Dr. Christian Martin-Gill, a physician at UPMC Communication Center and assistant professor of emergency medicine at Pittsburgh, co-authored the study “Outcomes of Medical Emergencies on Commercial Airline Flights,” which the New England Journal of Medicine published in 2013. He says his research addressed whether flying is, indeed, safe.

The researchers reviewed 11,920 calls made by five domestic and international airlines to the center between Jan. 1, 2008, and Oct. 31, 2010. Based on that data, they estimated that the 2.75 billion total passengers who fly each year experience 44,000 in-flight medical emergencies. That boils down to one in every 604 flights, or nearly 50 every day.

In those cases, the most common symptoms were fainting or lightheadedness (37.4 percent), respiratory issues (12.1 percent), and nausea or vomiting (9.5 percent). Just over 7 percent of affected flights landed because of the illness.

The surprising finding for Martin-Gill was this: In 75 percent of those medical emergencies, a medical professional was on board to volunteer, and 50 percent of the time, that medical professional was a physician.

In other words, having medical professionals step up is more common than not, and that’s a good thing for sick passengers. Because while flight attendants must be trained in CPR and using an automated external defibrillator, they are not medical professionals.

Flight attendants are familiar with the contents of the onboard emergency kits (which include, in part, syringes, needles, a blood pressure meter, devices to open airways, an IV set with tubing and tourniquet, and a variety of medications) but they’re not trained to use those items. That’s when you hope that the person sitting next to you is either a nurse or doctor.

“This is kind of a wilderness environment, because you’re up 30,000 feet in the air, and it’s nice to see people come together and help each other out,” says Martin-Gill.

Attendant helps with a sandwich

Lauren Nehmer, a pediatric oncology nurse at Children’s Healthcare of Atlanta, has been on three flights that involved medical emergencies.
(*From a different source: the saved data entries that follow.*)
Lemma div_nonneg_value x k :
  nonneg_value x = true -> positive_finite k = true ->
  nonneg_value (div x k) = true.
Proof.
  unfold div.
  destruct x as [sx|sx| |sx mx ex], k as [sk|sk| |[|] mk ek]; simpl;
    try discriminate; intros Hx _;
    try (destruct sx; simpl in *; congruence).
  destruct sx; try discriminate.
  assert (H := SFdiv_core_binary_nonneg (Z.pos mx) ex (Z.pos mk) ek eq_refl eq_refl).
  destruct (SFdiv_core_binary prec emax (Z.pos mx) ex (Z.pos mk) ek) as [[mz ez] lz].
  apply binary_round_aux_nonneg_value. exact H.
Qed.

Lemma mul_nonneg_value x y :
  nonneg_value x = true -> positive_finite y = true ->
  nonneg_value (mul x y) = true.
Proof.
  unfold mul.
  destruct x as [sx|sx| |sx mx ex], y as [sy|sy| |[|] my ey]; simpl;
    try discriminate; intros Hx _;
    try (destruct sx; simpl in *; congruence).
  destruct sx; try discriminate.
  apply binary_round_aux_nonneg_value. lia.
Qed.

Lemma round_nonneg_value x : nonneg_value x = true -> nonneg_value (round x) = true.
Proof.
  destruct x as [s|s| |s m e]; trivial.
  intros H. simpl in H. destruct s; try discriminate.
  unfold round. destruct (0 <=? e) eqn:He; [reflexivity|].
  apply Z.leb_gt in He. cbv zeta. cbv [cond_Zopp].
  set (n := (2 * Z.pos m + 2 ^ (- e)) / 2 ^ (1 - e)).
  assert (Hn : 0 <= n).
  { apply Z.div_pos.
    - assert (0 < 2 ^ (- e)) by (apply Z.pow_pos_nonneg; lia). lia.
    - apply Z.pow_pos_nonneg; lia. }
  destruct (n =? 0) eqn:E; [reflexivity|].
  apply Z.eqb_neq in E. apply binary_normalize_nonneg_value. lia.
Qed.
Lemma preserves_updateStatus_starting :
  preserves (Base.updateStatus (Base.only_state StStarting)).
Proof. apply preserves_updateStatus_only_state. discriminate. Qed.

Lemma preserves_updateStatus_stopping :
  preserves (Base.updateStatus (Base.only_state StStopping)).
Proof. apply preserves_updateStatus_only_state. discriminate. Qed.

Create HintDb preserve.

#[local] Hint Resolve preserves_fetch preserves_execAsync
  preserves_spawn_detached preserves_sleep preserves_date_now
  preserves_get_status preserves_updateStatus_stopped
  preserves_updateStatus_starting preserves_updateStatus_stopping
  : preserve.

Ltac preserve_step :=
  match goal with
  | |- preserves (bind _ _) => apply preserves_bind; [|intro]
  | |- preserves (try_catch _ _) => apply preserves_try_catch; [|intro]
  | |- preserves (ret _) => apply preserves_ret
  | |- preserves (throw _) => apply preserves_throw
  | |- preserves (match ?x with _ => _ end) => destruct x
  | |- preserves _ => solve [auto with preserve]
  end.

Ltac preserve := repeat preserve_step.

Lemma preserves_check (env : Env) (port : Z) (endpoint : string) :
  preserves (Health.check (Health.ServiceHealthChecker env port endpoint)).
Proof. cbn [Health.check Health.ServiceHealthChecker]. preserve. Qed.

Lemma preserves_checkHealth (env : Env) (config : ServiceConfig) :
  preserves (Base.checkHealth env config).
Proof. apply preserves_check. Qed.

(** [getStatus] does more: it leaves the two fields in agreement. *)
Lemma getStatus_consistent (env : Env) (config : ServiceConfig) (s : Sys) :
  consistent (status (snd (Base.getStatus env config s))) = true.
Proof.
  rewrite getStatus_probe. cbn [snd status set_status].
  destruct (manager_healthy_at env config (fetches s)); reflexivity.
Qed.

Lemma consistent_running_when_state_running (st : ServiceStatus) :
  consistent st = true -> running_when_state_running st.
Proof.
  unfold consistent, running_when_state_running. intros H Hstate.
  rewrite Hstate in H. cbn in H.
  destruct (running st); [reflexivity|discriminate].
Qed.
She helped with two; the third already had enough volunteers.

On a flight from Milan to Atlanta, a teenage girl was having a seeming allergic reaction that made her throat itch. Fearful of the reaction worsening and impacting her breathing, Nehmer and another nurse gave her Benadryl through an IV, and, four hours later, a shot of epinephrine. When the plane landed, an ambulance whisked the girl to a hospital, where she recovered.

On a flight to Asia, Nehmer and another nurse helped a man who complained of severe abdominal pain. He hadn’t been able to urinate for at least 12 hours before their flight (she says she thinks he had some larger medical issue causing the problem). The solution was to insert a catheter to give him some relief, which they did, right there on the plane.

She adds that in the air, you have to be creative. While the emergency kit was equipped with catheter tubes, she needed a container to hold the urine. The plane’s hot tea pitcher came in handy. “I was like, oh, God, that seems wrong or weird.”

Sara Nelson, the international president of the Association of Flight Attendants, has seen her share of medical incidents since she began working as a flight attendant with United Airlines in 1996. “When I was flying a full schedule, I would say that I encountered it at least once a month,” she says.

She says diabetic issues — low blood sugar, in particular — are a frequent occurrence, and she has sacrificed her snack to help out. “I have given up my peanut butter and jelly sandwich many times,” she says.

While the medical emergency is stressful enough, Nelson says that since Sept. 11, 2001, there are also security issues to consider. Flight attendants know that any unexpected incident could be intended to divert the crew’s attention as part of a terrorist attack. “When there is a medical emergency, we take that seriously and we respond to the health emergency, but every member of the crew also goes on high alert for a potential security threat,” says Nelson.

Despite those risks, Nelson says that in almost 20 years as a flight attendant, she’s seen, time and again, the goodness of people who are willing to help a stranger in need.

“You’re up there in this metal tube at 35,000 feet, and you’re all in this together,” she says.